Remote work is a big deal for personal freedom


One of the most favorable outcomes of the COVID-19 pandemic is the forced experimentation and adoption of remote work. This might be the most significant change in how we work in several decades. 

Our lives are summations of what we experience every moment. When you take on some work, whether as an employee or even as an entrepreneur, you sacrifice some freedom around how you live in exchange for compensation. 

More specifically, you sacrifice freedoms of what, how, with who, when, and where.

1. Freedom of curiosity (what/how): to do what you want to and how you want to. 

2. Freedom of company (who): who you work with and spend time with. 

3. Freedom of time (when): to do things when you feel like it. 

4. Freedom of location (where): to live and be where you want. 

This sacrifice of freedoms is why a lot of people dislike work and look forward to retirement. At its worst, when you lose all these freedoms and don't get compensated, it is slavery. On the other hand, you see entrepreneurs who seem to work all the time but enjoy it too, and that's because they have all these freedoms. 

You can retain and even channel some of the first two freedoms - freedom of curiosity and company - if you intentionally pick a company, team, culture, and role that matches your interests, values, and personality. You may retain even more if you start your own company, or become a freelancer, and define those for yourself. With remote work, you can choose to live in a low-cost area, thereby reducing the compensation you need and rebalance your time between work and other curiosities. 

With traditional physical offices, you lose a lot of the last two freedoms - your freedom of time and location - as you have to go into a particular place at certain times every weekday. 

But with remote jobs, you retain nearly all of your freedom of location. You can choose where you want to live that suits your lifestyle - in a bustling city, beach town, farmland, etc. - without concerns about your job opportunities or commute. You can choose to travel, move cities, or put down long-term roots. You can choose to stay close to friends, family, and communities that you care for. 

You also gain freedom of time in a few ways. You save 1-2 hours each day skipping the commute (or ~10% of your waking hours). With async work, you can schedule work hours to accommodate your preferred lifestyle - like exercise, chores, or spend time with kids - and energy or inspiration levels, rather than strictly aligning to a group schedule. 

Another significant psychological benefit of these two freedoms is that they can reduce the influence of work on your identity and make us much more holistic, multi-dimensional, and happier. 

So you can unlock 2 of 4 degrees of freedom with remote and async work, which is huge for life satisfaction. 


But will the quality of work suffer? 

The shared physical space and fixed time model made sense with farm and factory jobs. The model was extended to creative work when there was no internet or laptops and wasn't critically revisited to a large extent until now. 

Creative work needs teamwork and collaboration. Shared physical presence and casual interactions evoke emotions and creative collisions in a way that moving faces on a screen cannot. Zoom and screen fatigue is also real and staying home can feel mundane. I think those are the main Achilles heels of remote work.  New employees, junior employees, or social people, who require more help or enjoy the interactions, may feel this pain even more. 

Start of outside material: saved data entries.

(** An instance for concrete runs: bytes outside ASCII are left alone. *)
Definition ascii_only_unicode : GoUnicode := {|
  unicode_to_lower := fun s => s;
  unicode_to_upper := fun s => s;
  unicode_trim_space := fun s => s;
  unicode_trim_right_space := fun s => s;
  unicode_fields := fun s => [s];
  unicode_equal_fold := fun s t => bool_decide (s = t);
|}.

(** * Byte classes *)

Definition chr (c : byte) (x : byte) : bool := bool_decide (c = x).

Definition between (lo hi : Z) (c : byte) : bool := (lo <=? b2z c) && (b2z c <=? hi).

Definition is_digit (c : byte) : bool := between 48 57 c.
Definition is_lower (c : byte) : bool := between 97 122 c.
Definition is_upper (c : byte) : bool := between 65 90 c.
Definition is_ascii_byte (c : byte) : bool := b2z c <? 128.
Definition is_ascii (s : bytes) : bool := forallb is_ascii_byte s.

(** [asciiSpace]: tab, newline, vertical tab, form feed, carriage return, space. *)
Definition is_space (c : byte) : bool := between 9 13 c || (b2z c =? 32).

Definition lower_byte (c : byte) : byte := if is_upper c then z2b (b2z c + 32) else c.
Definition upper_byte (c : byte) : byte := if is_lower c then z2b (b2z c - 32) else c.

(** * package strings *)

Section Strings.
Context `{U : GoUnicode}.

Definition ToLower (s : bytes) : bytes :=
  if is_ascii s then map lower_byte s else unicode_to_lower s.

Definition ToUpper (s : bytes) : bytes :=
  if is_ascii s then map upper_byte s else unicode_to_upper s.

(** The scan from the end of [TrimSpace], on the reversed string. *)
Fixpoint trim_right_rev (r : bytes) : bytes :=
  match r with
  | [] => []
  | c :: r' =>
      if negb (is_ascii_byte c) then unicode_trim_right_space (rev r)
      else if is_space c then trim_right_rev r' else rev r
  end.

You can also argue that activities like group brainstorming are more effective in an in-person setting. But in my opinion, most large group brainstorming sessions go poorly anyway, and the effectiveness depends more on the facilitation and the group rather than physical presence. In a hybrid workplace, where some people work remotely and others don't, these issues may amplify even more and hurt remote workers in both relationships and career progression. 

We can solve the problems of teamwork and collaboration more surgically. Intentional periodic meetups and offsite, more explicit and clear written communication and processes, and well-structured online social hours can help. Shared neighborhood workspaces (like WeWork) can solve some of the social connection and real-estate issues. I'm also confident that the tools, processes, culture, and personal routines will only evolve and improve dramatically over time (it's only been a year of large-scale remote work, and we have made good strides!). Gitlab, an entirely remote startup that's now worth over $6B, has published an excellent guide to remote working. Basecamp, another remote-first company, published a book on the topic. 

On the positive side, I think remote and async work is leaps and bounds better for deep focused work, inspiration, and diversity - which are all really important for creative work and hard to achieve in a crowded office space, with a group schedule in a single city. As Paul Graham says in one of his essays, "There's not much overlap between conventional office hours and the optimal time for hacking, or conventional offices and the optimal place for it." A part of the extra time freed up from commute can also go into productive work. 

Besides the freedom and quality of work, there are many positives for societies. Reduced commutes will reduce traffic and emissions. The ability to work any job from anywhere will improve economic access, reduce crowding, real-estate prices in dense cities, quality of life, and happiness. There will be some displacements and downsides due to these effects, like potential reduction in wages and impact on small businesses and jobs that revolve around physical workplaces. 

I'm rooting hard for remote work to take off and become the norm for all these reasons! It isn't going to be without challenges, but I think the prize - freedom - is well worth it.